Previous studies have found associations between other infections during pregnancy and increased risk of neurodevelopmental disorders in children, such as autism spectrum disorder, but it’s unclear if such a link exists with SARS‐CoV‐2 infection during pregnancy.
To investigate, scientists examined electronic health records for 18,355 live births during the COVID-19 pandemic, including 883 (4.8%) to individuals with SARS‐CoV‐2 positivity during pregnancy.
Of the 883 SARS‐CoV‐2–exposed children, 26 (3.0%) received a neurodevelopmental diagnosis during the first 12 months of life. Among the SARS‐CoV‐2–unexposed offspring, 317 (1.8%) received such a diagnosis.
After accounting for race, ethnicity, insurance status, hospital type (academic center vs. community), maternal age, and preterm status, maternal SARS‐CoV‐2 positivity was associated with a nearly two-fold higher odds of a neurodevelopmental diagnosis at 12 months of age among male children. Maternal SARS‐CoV‐2 positivity was not linked with a higher risk in female children, however.
At 18 months, the effects were more modest in males, with maternal SARS‐CoV‐2 positivity linked to a 42% higher odds of a neurodevelopmental diagnosis at this age. Too few of the mothers were vaccinated to determine whether vaccination changed risk.
“The neurodevelopmental risk associated with maternal SARS-CoV-2 infection was disproportionately high in male infants, consistent with the known increased vulnerability of males in the face of prenatal adverse exposures,” says co–lead author Andrea Edlow, MD MSc, an associate professor of Obstetrics, Gynecology, and Reproductive Biology, and a Maternal-Fetal Medicine specialist at MGH.
Co–lead author Roy Perlis, MD MSc, associate chief of Research in the Department of Psychiatry and director of the Center for Quantitative Health at MGH, notes that larger studies and longer follow‐up will be required to reliably estimate or refute the risk observed. “We hope to continue to expand this cohort, and to follow them over time, to provide better answers about any longer-term effects,” he says.
Co-authors include Victor M. Castro, MS, Lydia L. Shook, MD, Sebastien Haneuse, PhD, and Anjali J. Kaimal, MD, MAS.
This study was supported by the National Institute of Mental Health, the National Institute of Child Health and Human Development, and the Simons Foundation.
About the Massachusetts General Hospital
Massachusetts General Hospital, founded in 1811, is the original and largest teaching hospital of Harvard Medical School.

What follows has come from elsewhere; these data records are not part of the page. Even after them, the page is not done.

(** *** Setup *)

Definition fresh_id (raw fallback : rstr) : BoardItemId :=
  match BoardItemId_new raw with Ok id => id | Err _ => fallback end.

Definition setup_status (name : rstr) (s : BoardState) : BoardState :=
  MkBoardState (m_items s)
    (m_statuses s ++ [MkBoardStatus (fresh_id (lit "status-" ++ dec (len (m_statuses s))) (lit "status")) name])
    (m_fields s) (m_field_values s) (m_edges s) (m_cross_references s) (next_id s).

Definition setup_field (name : rstr) (kind : BoardFieldKind) (s : BoardState) : BoardState :=
  MkBoardState (m_items s) (m_statuses s)
    (m_fields s ++ [MkBoardField (fresh_id (lit "field-" ++ dec (len (m_fields s))) (lit "field")) name kind])
    (m_field_values s) (m_edges s) (m_cross_references s) (next_id s).

Definition setup_item (id : rstr) (item_type : BoardItemType) (title body status : rstr)
    (values : list (rstr * BoardFieldValue)) (s : BoardState) : BoardState :=
  let item_id := fresh_id id id in
  MkBoardState (<[item_id := MkBoardItem item_id item_type title body status]> (m_items s))
    (m_statuses s) (m_fields s)
    (foldl (λ m fv, <[(item_id, fv.1) := fv.2]> m) (m_field_values s) values)
    (m_edges s) (m_cross_references s) (next_id s).

Definition setup_edge (blocked blocks : rstr) (s : BoardState) : BoardState :=
  match BoardItemId_new blocked, BoardItemId_new blocks with
  | Ok blocked, Ok blocks =>
      MkBoardState (m_items s) (m_statuses s) (m_fields s) (m_field_values s)
        ({[(blocked, blocks)]} ∪ m_edges s) (m_cross_references s) (next_id s)
  | _, _ => s
  end.

Definition InMemory_new (setup : BoardState → BoardState) : InMemoryBoardProvider :=
  MkInMemory (setup default_state) false.

(** *** Operations *)

Definition kind_name (k : BoardFieldKind) : rstr :=
  match k with
  | SingleSelectKind => lit "single-select"
  | TextKind => lit "text"
  | NumberKind => lit "number"
  | DateKind => lit "date"
  end.

(** A method that locks for [operation], then reads or rewrites the state. *)
Definition locked {A} (p : InMemoryBoardProvider) (operation : rstr)
    (f : BoardState → BoardState * result A BoardContractError) : io InMemoryBoardProvider A :=
  if m_poisoned p then (p, Err (Transport operation))
  else let '(s, x) := f (m_state p) in (MkInMemory s (m_poisoned p), x).

Definition contains_key (s : BoardState) (id : BoardItemId) : bool := bool_decide (is_Some (m_items s !! id)).

Definition item (p : InMemoryBoardProvider) (id : BoardItemId) : io InMemoryBoardProvider BoardItem :=
  locked p (lit "item read") (λ s,
    (s, match m_items s !! id with Some i => Ok i | None => Err (ItemNotFound id) end)).

Definition items (p : InMemoryBoardProvider) : io InMemoryBoardProvider (list BoardItem) :=
  locked p (lit "items read") (λ s, (s, Ok (bt_values (m_items s)))).

Definition create_item (p : InMemoryBoardProvider) (t : BoardItemType) (title body : rstr)
    : io InMemoryBoardProvider BoardItemId :=
  locked p (lit "item create") (λ s,
    let n := (next_id s + 1) mod 18446744073709551616 in
    let s := MkBoardState (m_items s) (m_statuses s) (m_fields s) (m_field_values s) (m_edges s)
               (m_cross_references s) n in
    match BoardItemId_new (lit "item-" ++ dec n) with
    | Err e => (s, Err e)
    | Ok id =>
        (MkBoardState (<[id := MkBoardItem id t title body []]> (m_items s)) (m_statuses s) (m_fields s)
           (m_field_values s) (m_edges s) (m_cross_references s) n, Ok id)
    end).

Definition set_items (s : BoardState) (m : gmap BoardItemId BoardItem) : BoardState :=
  MkBoardState m (m_statuses s) (m_fields s) (m_field_values s) (m_edges s) (m_cross_references s) (next_id s).

Definition update_item_body (p : InMemoryBoardProvider) (id : BoardItemId) (title body : rstr)
    : io InMemoryBoardProvider unit :=
  locked p (lit "item update") (λ s,
    match m_items s !! id with
    | None => (s, Err (ItemNotFound id))
    | Some i =>
        (set_items s (<[id := MkBoardItem (bi_id i) (bi_type i) title body (bi_status i)]> (m_items s)), Ok tt)
    end).

Definition statuses (p : InMemoryBoardProvider) : io InMemoryBoardProvider (list BoardStatus) :=
  locked p (lit "statuses read") (λ s, (s, Ok (m_statuses s))).

Definition set_item_status (p : InMemoryBoardProvider) (id : BoardItemId) (status : rstr)
    : io InMemoryBoardProvider unit :=
  locked p (lit "status write") (λ s,
    if negb (contains_key s id) then (s, Err (ItemNotFound id))
    else if negb (existsb (λ known, bool_decide (bst_name known = status)) (m_statuses s)) then
      (s, Err (StatusNotFound status))
    else match m_items s !! id with
         | Some i =>
             (set_items s (<[id := MkBoardItem (bi_id i) (bi_type i) (bi_title i) (bi_body i) status]>
                             (m_items s)), Ok tt)
         | None => (s, Ok tt)
         end).

Definition fields (p : InMemoryBoardProvider) : io InMemoryBoardProvider (list BoardField) :=
  locked p (lit "fields read") (λ s, (s, Ok (m_fields s))).

Definition field_value (p : InMemoryBoardProvider) (id : BoardItemId) (field : rstr)
    : io InMemoryBoardProvider (option BoardFieldValue) :=
  locked p (lit "field value read") (λ s,
    if negb (contains_key s id) then (s, Err (ItemNotFound id))
    else if negb (existsb (λ known, bool_decide (bf_name known = field)) (m_fields s)) then
      (s, Err (FieldNotFound field))
    else (s, Ok (m_field_values s !! (id, field)))).

Definition set_field_value (p : InMemoryBoardProvider) (id : BoardItemId) (field : rstr)
    (value : BoardFieldValue) : io InMemoryBoardProvider unit :=
  locked p (lit "field value write") (λ s,
    if negb (contains_key s id) then (s, Err (ItemNotFound id))
    else match List.find (λ known, bool_decide (bf_name known = field)) (m_fields s) with
         | None => (s, Err (FieldNotFound field))
         | Some known =>
             if negb (bool_decide (bf_kind known = value_kind value)) then
               (s, Err (FieldTypeMismatch field (kind_name (bf_kind known)) (kind_name (value_kind value))))
             else
               (MkBoardState (m_items s) (m_statuses s) (m_fields s)
                  (<[(id, field) := value]> (m_field_values s)) (m_edges s) (m_cross_references s)
                  (next_id s), Ok tt)
         end).

Definition dependency_edges (p : InMemoryBoardProvider) : io InMemoryBoardProvider (list DependencyEdge) :=
  locked p (lit "edges read") (λ s, (s, Ok (bs_iter (m_edges s)))).

(** The endpoint check of the edge operations. *)
Definition unknown_endpoint (s : BoardState) (blocked blocks : BoardItemId) : option BoardItemId :=
  List.find (λ id, negb (contains_key s id)) [blocked; blocks].

Definition set_edges (s : BoardState) (e : gset DependencyEdge) : BoardState :=
  MkBoardState (m_items s) (m_statuses s) (m_fields s) (m_field_values s) e (m_cross_references s) (next_id s).

Definition add_dependency_edge (p : InMemoryBoardProvider) (blocked blocks : BoardItemId)
    : io InMemoryBoardProvider unit :=
  locked p (lit "edge add") (λ s,
    match unknown_endpoint s blocked blocks with
    | Some id => (s, Err (ItemNotFound id))
    | None =>
        if bool_decide ((blocked, blocks) ∈ m_edges s) then (s, Err (DuplicateEdge blocked blocks))
        else (set_edges s ({[(blocked, blocks)]} ∪ m_edges s), Ok tt)
    end).

Definition remove_dependency_edge (p : InMemoryBoardProvider) (blocked blocks : BoardItemId)
    : io InMemoryBoardProvider unit :=
  locked p (lit "edge remove") (λ s,
    match unknown_endpoint s blocked blocks with
    | Some id => (s, Err (ItemNotFound id))
    | None => (set_edges s (m_edges s ∖ {[(blocked, blocks)]}), Ok tt)
    end).

Definition cross_references (p : InMemoryBoardProvider) (id : BoardItemId)
    : io InMemoryBoardProvider (list CrossReference) :=
  locked p (lit "cross-references read") (λ s,
    if negb (contains_key s id) then (s, Err (ItemNotFound id))
    else (s, Ok (default [] (m_cross_references s !! id)))).

Definition add_cross_reference (p : InMemoryBoardProvider) (from : BoardItemId) (to : rstr)
    : io InMemoryBoardProvider unit :=
  locked p (lit "cross-reference add") (λ s,
    if negb (contains_key s from) then (s, Err (ItemNotFound from))
    else
      let references := default [] (m_cross_references s !! from) in
      let references := if existsb (λ r, bool_decide (xr_to r = to)) references then references
                        else references ++ [MkCrossReference from to] in
      (MkBoardState (m_items s) (m_statuses s) (m_fields s) (m_field_values s) (m_edges s)
         (<[from := references]> (m_cross_references s)) (next_id s), Ok tt)).

(** The conjunctive filter. *)
Definition matches (s : BoardState) (filter : BoardSearch) (i : BoardItem) : bool :=
  negb (from_option (λ wanted, negb (bool_decide (bi_type i = wanted))) false (s_item_type filter))
  && negb (from_option (λ wanted, negb (bool_decide (bi_status i = wanted))) false (s_status filter))
  && forallb (λ nv, bool_decide (m_field_values s !! (bi_id i, nv.1) = Some nv.2)) (s_fields filter).

Definition search (p : InMemoryBoardProvider) (filter : BoardSearch)
    : io InMemoryBoardProvider (list BoardItem) :=
  locked p (lit "search") (λ s, (s, Ok (List.filter (matches s filter) (bt_values (m_items s))))).

#[global] Instance InMemory_provider : BoardProvider InMemoryBoardProvider := {
  BoardContract.item := item;
  BoardContract.items := items;
  BoardContract.create_item := create_item;
  BoardContract.update_item_body := update_item_body;
  BoardContract.statuses := statuses;
  BoardContract.set_item_status := set_item_status;
  BoardContract.fields := fields;
  BoardContract.field_value := field_value;
  BoardContract.set_field_value := set_field_value;
  BoardContract.dependency_edges := dependency_edges;
  BoardContract.add_dependency_edge := add_dependency_edge;
  BoardContract.remove_dependency_edge := remove_dependency_edge;
  BoardContract.cross_references := cross_references;
  BoardContract.add_cross_reference := add_cross_reference;
  BoardContract.search := search;
}.
End InMemory.

(** ** The write-through cache *)

Module Cache.

Inductive Divergence :=
| DivStatus (status : rstr)
| DivField (field : rstr) (value : BoardFieldValue)
| DivFieldCleared (field : rstr)
| DivBody (version : N)
| DivTitle (title : rstr).

Inductive CacheEvent := BoardDiverged (item : BoardItemId) (expected actual : Divergence).

Record CachedItem := MkCachedItem { ci_item : BoardItem; last_synced_ms : N }.

Definition wrapping_mul_u64 (a b : N) : N := (a * b) mod 18446744073709551616.

Definition fnv1a64 (bytes : list N) : N :=
  foldl (λ hash byte, wrapping_mul_u64 (N.lxor hash byte) 1099511628211) 14695981039346656037 bytes.

Definition body_version (i : BoardItem) : N := fnv1a64 (as_bytes (bi_body i)).
Definition expected_body_version (written_body : rstr) : N := fnv1a64 (as_bytes written_body).

(** The cache with its provider; [c_clock] counts the clock readings. *)
Record CachedBoard (P : Type) := MkCachedBoard {
  provider : P;
  c_items : gmap BoardItemId CachedItem;
  provider_body_versions : gmap BoardItemId N;
  pending_events : list CacheEvent;
  refresh_generation : N;
  c_poisoned : bool;
  c_clock : N;
}.
Arguments MkCachedBoard {P}.
Arguments provider {P}.
Arguments c_items {P}.
Arguments provider_body_versions {P}.
Arguments pending_events {P}.
Arguments refresh_generation {P}.
Arguments c_poisoned {P}.
Arguments c_clock {P}.

Section cache.
Context {P : Type} `{BoardProvider P} (wall : N → N).
Implicit Types c : CachedBoard P.

Definition CachedBoard_new (p : P) : CachedBoard P := MkCachedBoard p ∅ ∅ [] 0 false 0.

(** A call on the wrapped provider. *)
Definition through {A} c (call : P → io P A) : io (CachedBoard P) A :=
  let '(p, x) := call (provider c) in
  (MkCachedBoard p (c_items c) (provider_body_versions c) (pending_events c) (refresh_generation c)
     (c_poisoned c) (c_clock c), x).

(** [fetch_add(1)]. *)
Definition bump (n : N) : N := (n + 1) mod 18446744073709551616.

The Mass General Research Institute conducts the largest hospital-based research program in the nation, with annual research operations of more than $1 billion and comprises more than 9,500 researchers working across more than 30 institutes, centers and departments. In July 2022, Mass General was named #8 in the U.S. News & World Report list of "America’s Best Hospitals." MGH is a founding member of the Mass General Brigham healthcare system.